Your objective :: From the entries, copy each line that includes "Fixpoint".

Dataset excerpts ::
============================================================
(** * transform-csv: column classification, settings cache and lag expansion

    A shallow embedding of [transform-csv.py].  The script reads a CSV file
    into a table, lets the user classify every column as windowed, dropped
    or kept, stores the classification in a JSON cache keyed by the resolved
    input path, and writes a derived table in which every windowed column is
    expanded into [n_lags] shifted copies.

    Layout of the development:
    - insertion-ordered dictionaries with text keys, and the text
      operations the script uses;
    - [Pandas]: the part of the table library that [transform] relies on
      (column lookup, positional slicing, column assignment with index
      alignment), for tables with the default row index; [Labelled], further
      down, is the same part for tables with any row labels;
    - [FieldsSetting] and [transform];
    - the settings cache ([load_all_cache], [save_fields_setting],
      [load_fields_setting]);
    - the key loop of [configure_fields_settings_interactively];
    - the properties of the specification, stated over these definitions;
    - the lemmas and theorems. *)

From Stdlib Require Import ZArith Lia Ascii.
From stdpp Require Import base decidable option list sorting gmap strings pretty.

Open Scope string_scope.
Open Scope list_scope.
Open Scope nat_scope.

(* [set_solver] clears hypotheses by name while it searches. *)
#[local] Set Warnings "-clear-no-such-hyp".

(** ** Errors *)

(** The exceptions the modelled code can raise. *)
Inductive exn : Type :=
  | OSError
  | JSONDecodeError
  | KeyError (key : string)
  | IndexError
  | ValueError
  | UnexpectedField (field : string).

(** A computation that returns or raises. *)
Inductive result (A : Type) : Type :=
  | Ok (a : A)
  | Raise (e : exn).
Arguments Ok {A} a.
Arguments Raise {A} e.

Global Instance result_ret : MRet result := λ A a, Ok a.
Global Instance result_bind : MBind result := λ A B f m,
  match m with
  | Ok a => f a
  | Raise e => Raise e
  end.
Global Instance result_fmap : FMap result := λ A B f m,
  match m with
  | Ok a => Ok (f a)
  | Raise e => Raise e
  end.

(** ** Dictionaries in insertion order *)

(** A Python [dict] with text keys (and the column store of a frame): the
    entries in iteration order.  The keys of a dictionary are distinct. *)
Section dict.
Context {V : Type}.

(** [d.get(key)]; [key in d] is [is_Some (dict_get key d)]. *)
Fixpoint dict_get (key : string) (d : list (string * V)) : option V :=
  match d with
  | [] => None
  | (k, v) :: d' => if decide (k = key) then Some v else dict_get key d'
  end.

(** [d[key] = v]: a known key keeps its place and takes the new value, a
    new key goes last. *)
Fixpoint dict_set (key : string) (v : V) (d : list (string * V))
  : list (string * V) :=
  match d with
  | [] => [(key, v)]
  | (k, w) :: d' =>
      if decide (k = key) then (k, v) :: d'
      else (k, w) :: dict_set key v d'
  end.

Definition key_le (x y : string * V) : Prop := String.le x.1 y.1.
============================================================
Exercise output ::
Fixpoint dict_get (key : string) (d : list (string * V)) : option V :=
Fixpoint dict_set (key : string) (v : V) (d : list (string * V))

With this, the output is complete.